## Work request
Could you restate all of the entries, word for word?
[Records for this exercise]
(** C3. Paging is stable under writes: a client that follows the cursors of
    [/links] on a server over RocksDB, while the consumer writes any admissible
    events (and restarts) before, between and after its requests, is done after
    at most one request per entry the list had at its first request.  What it
    got has no link twice, no link that came later, is in order, the newest
    first, and has every link that is still there at the end and whose account
    was active at every request. *)
Theorem paging_under_writes (d : DB) history writes m query limit :
  (∀ cf k, db_get_cf d cf k = None) →
  admissible_run Mem.new (history ++ concat writes) →
  (1 + N.of_nat (length (history ++ concat writes)) < id_bound)%N →
  (1 + total_links (history ++ concat writes) < u64_bound)%N →
  foldl_res mem_step Mem.new history = Ok m →
  iq_limit query = Some limit → (0 < limit ≤ DEFAULT_CURSOR_LIMIT_MAX)%N →
  let l := linkers_of m query in
  ∃ r got, open_readmode d false = Ok r ∧
    run_session rocks_step r (write_all history (browse query writes (S (length l)) None [])) = Ok (Ok got) ∧
    NoDup got ∧ got `sublist_of` entries_of (iq_collection query) l ∧
    lasting (mem_states m writes) (iq_collection query) (take (length l) (linkers_of (mem_final m writes) query)) `sublist_of` got.
Proof.
  intros Hd Ha Hb1 Hb2 Hm Hl Hlim l. rewrite length_app, ConstellationProcess.total_links_app in *.
  apply ConstellationProcess.admissible_run_app in Ha as [Ha1 Ha2]. specialize (Ha2 m Hm).
  destruct (open_empty_sim d Hd) as (r & E & Hs).
  destruct (run_sim history Mem.new r 1 1 Hs Ha1) as (m' & r' & dn & tn & Em & _ & Hs'); [lia|lia|].
  rewrite Hm in Em. injection Em as <-. pose proof (proj1 Hs') as Hinv.
  assert (Hn0 : len_bound Mem.new 0) by (intros t s; done).
  pose proof (steps_len history Mem.new m 0 Mem.mem_inv_new Hn0 Hm) as Hn.
  destruct (browse_collects query limit Hl Hlim (length l) m writes None None []) as (got & Hrun & Hlo & Hup); [done| |done| |].
  { intros m' Hin. pose proof (states_len writes m _ m' Hinv Hn Hin (iq_target query) (iq_collection query, iq_path query)) as Hlen.
    change (get2 _ _ _) with (linkers_of m' query) in Hlen. lia. }
  { unfold page_end, Mem.lenN. fold l. lia. }
  unfold page_end, Mem.lenN in Hlo, Hup. fold l in Hlo, Hup. rewrite Nat2N.id in Hlo, Hup. rewrite firstn_all in Hup.
  exists r, got. split_and!; [done| | |done|done].
  - rewrite (session_sim _ Mem.new r 1 1 1 1); [|done|done|done|].
    + rewrite run_write_all, Hm. exact Hrun.
    + apply write_all_ok; [done|lia|lia|]. intros m2 E2. rewrite Hm in E2. injection E2 as <-. apply browse_ok; [done|lia|lia].
  - eapply sublist_NoDup; [by eapply linkers_NoDup|done].
Qed.
End Live.

(** ** Concrete runs *)

#[local] Existing Instance Server.plain_web.
#[local] Existing Instance Server.plain_cursor.
#[local] Existing Instance Server.plain_cursor_laws.
#[local] Existing Instance Http.plain_stack.
#[local] Existing Instance Http.plain_stack_laws.
#[local] Existing Instance Reference.ref_bincode.
#[local] Existing Instance Contract.ref_db.

Definition create (did rkey : string) (cursor : N) : Step :=
  Event (CreateLinks (Contract.post did rkey) [Contract.link_to ".x" "t"]) cursor.
Definition sample_history : list Step := [create "d1" "a" 1; create "d2" "a" 2; create "d1" "b" 3].
Definition sample_writes : list (list Step) :=
  [[create "d3" "a" 4; Event (DeleteRecord (Contract.post "d1" "a")) 5]; [Event (DeactivateAccount "d9") 6]].
Definition browse_query (limit : N) : GetLinkItemsQuery := mkItemsQuery "t" "c" ".x" None (Some limit).
Definition after_history : Mem.MemStorageData :=
  match foldl_res mem_step Mem.new sample_history with Ok m => m | Err _ => Mem.new end.

Lemma paging_under_writes_witness :
  ∃ r got, open_readmode Contract.empty_db false = Ok r ∧
    run_session rocks_step r (write_all sample_history (browse (browse_query 1) sample_writes 4 None [])) = Ok (Ok got) ∧
    [mkRecordId "d1" "c" "b"; mkRecordId "d2" "c" "a"] `sublist_of` got.
Proof.
  destruct (@paging_under_writes _ _ _ _ _ Reference.ref_bincode Reference.ref_bincode_laws Contract.ref_db
              (Reference.ref_rocksdb_laws merge_op) Contract.empty_db sample_history sample_writes after_history (browse_query 1) 1)
    as (r & got & E & Hrun & _ & _ & Hlo).
  - intros cf k. apply lookup_empty.
  - apply (bool_decide_unpack (admissible_run Mem.new (sample_history ++ concat sample_writes))). vm_compute. exact I.
  - reflexivity.
  - reflexivity.
  - vm_compute. reflexivity.
  - reflexivity.
  - by split.
  - exists r, got. split_and!; [done|exact Hrun|]. vm_compute in Hlo. exact Hlo.
Defined.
[/Records for this exercise]
## Written solution
(** C3. Paging is stable under writes: a client that follows the cursors of
    [/links] on a server over RocksDB, while the consumer writes any admissible
    events (and restarts) before, between and after its requests, is done after
    at most one request per entry the list had at its first request.  What it
    got has no link twice, no link that came later, is in order, the newest
    first, and has every link that is still there at the end and whose account
    was active at every request. *)
Theorem paging_under_writes (d : DB) history writes m query limit :
  (∀ cf k, db_get_cf d cf k = None) →
  admissible_run Mem.new (history ++ concat writes) →
  (1 + N.of_nat (length (history ++ concat writes)) < id_bound)%N →
  (1 + total_links (history ++ concat writes) < u64_bound)%N →
  foldl_res mem_step Mem.new history = Ok m →
  iq_limit query = Some limit → (0 < limit ≤ DEFAULT_CURSOR_LIMIT_MAX)%N →
  let l := linkers_of m query in
  ∃ r got, open_readmode d false = Ok r ∧
    run_session rocks_step r (write_all history (browse query writes (S (length l)) None [])) = Ok (Ok got) ∧
    NoDup got ∧ got `sublist_of` entries_of (iq_collection query) l ∧
    lasting (mem_states m writes) (iq_collection query) (take (length l) (linkers_of (mem_final m writes) query)) `sublist_of` got.
Proof.
  intros Hd Ha Hb1 Hb2 Hm Hl Hlim l. rewrite length_app, ConstellationProcess.total_links_app in *.
  apply ConstellationProcess.admissible_run_app in Ha as [Ha1 Ha2]. specialize (Ha2 m Hm).
  destruct (open_empty_sim d Hd) as (r & E & Hs).
  destruct (run_sim history Mem.new r 1 1 Hs Ha1) as (m' & r' & dn & tn & Em & _ & Hs'); [lia|lia|].
  rewrite Hm in Em. injection Em as <-. pose proof (proj1 Hs') as Hinv.
  assert (Hn0 : len_bound Mem.new 0) by (intros t s; done).
  pose proof (steps_len history Mem.new m 0 Mem.mem_inv_new Hn0 Hm) as Hn.
  destruct (browse_collects query limit Hl Hlim (length l) m writes None None []) as (got & Hrun & Hlo & Hup); [done| |done| |].
  { intros m' Hin. pose proof (states_len writes m _ m' Hinv Hn Hin (iq_target query) (iq_collection query, iq_path query)) as Hlen.
    change (get2 _ _ _) with (linkers_of m' query) in Hlen. lia. }
  { unfold page_end, Mem.lenN. fold l. lia. }
  unfold page_end, Mem.lenN in Hlo, Hup. fold l in Hlo, Hup. rewrite Nat2N.id in Hlo, Hup. rewrite firstn_all in Hup.
  exists r, got. split_and!; [done| | |done|done].
  - rewrite (session_sim _ Mem.new r 1 1 1 1); [|done|done|done|].
    + rewrite run_write_all, Hm. exact Hrun.
    + apply write_all_ok; [done|lia|lia|]. intros m2 E2. rewrite Hm in E2. injection E2 as <-. apply browse_ok; [done|lia|lia].
  - eapply sublist_NoDup; [by eapply linkers_NoDup|done].
Qed.
End Live.

(** ** Concrete runs *)

#[local] Existing Instance Server.plain_web.
#[local] Existing Instance Server.plain_cursor.
#[local] Existing Instance Server.plain_cursor_laws.
#[local] Existing Instance Http.plain_stack.
#[local] Existing Instance Http.plain_stack_laws.
#[local] Existing Instance Reference.ref_bincode.
#[local] Existing Instance Contract.ref_db.

Definition create (did rkey : string) (cursor : N) : Step :=
  Event (CreateLinks (Contract.post did rkey) [Contract.link_to ".x" "t"]) cursor.
Definition sample_history : list Step := [create "d1" "a" 1; create "d2" "a" 2; create "d1" "b" 3].
Definition sample_writes : list (list Step) :=
  [[create "d3" "a" 4; Event (DeleteRecord (Contract.post "d1" "a")) 5]; [Event (DeactivateAccount "d9") 6]].
Definition browse_query (limit : N) : GetLinkItemsQuery := mkItemsQuery "t" "c" ".x" None (Some limit).
Definition after_history : Mem.MemStorageData :=
  match foldl_res mem_step Mem.new sample_history with Ok m => m | Err _ => Mem.new end.

Lemma paging_under_writes_witness :
  ∃ r got, open_readmode Contract.empty_db false = Ok r ∧
    run_session rocks_step r (write_all sample_history (browse (browse_query 1) sample_writes 4 None [])) = Ok (Ok got) ∧
    [mkRecordId "d1" "c" "b"; mkRecordId "d2" "c" "a"] `sublist_of` got.
Proof.
  destruct (@paging_under_writes _ _ _ _ _ Reference.ref_bincode Reference.ref_bincode_laws Contract.ref_db
              (Reference.ref_rocksdb_laws merge_op) Contract.empty_db sample_history sample_writes after_history (browse_query 1) 1)
    as (r & got & E & Hrun & _ & _ & Hlo).
  - intros cf k. apply lookup_empty.
  - apply (bool_decide_unpack (admissible_run Mem.new (sample_history ++ concat sample_writes))). vm_compute. exact I.
  - reflexivity.
  - reflexivity.
  - vm_compute. reflexivity.
  - reflexivity.
  - by split.
  - exists r, got. split_and!; [done|exact Hrun|]. vm_compute in Hlo. exact Hlo.
Defined.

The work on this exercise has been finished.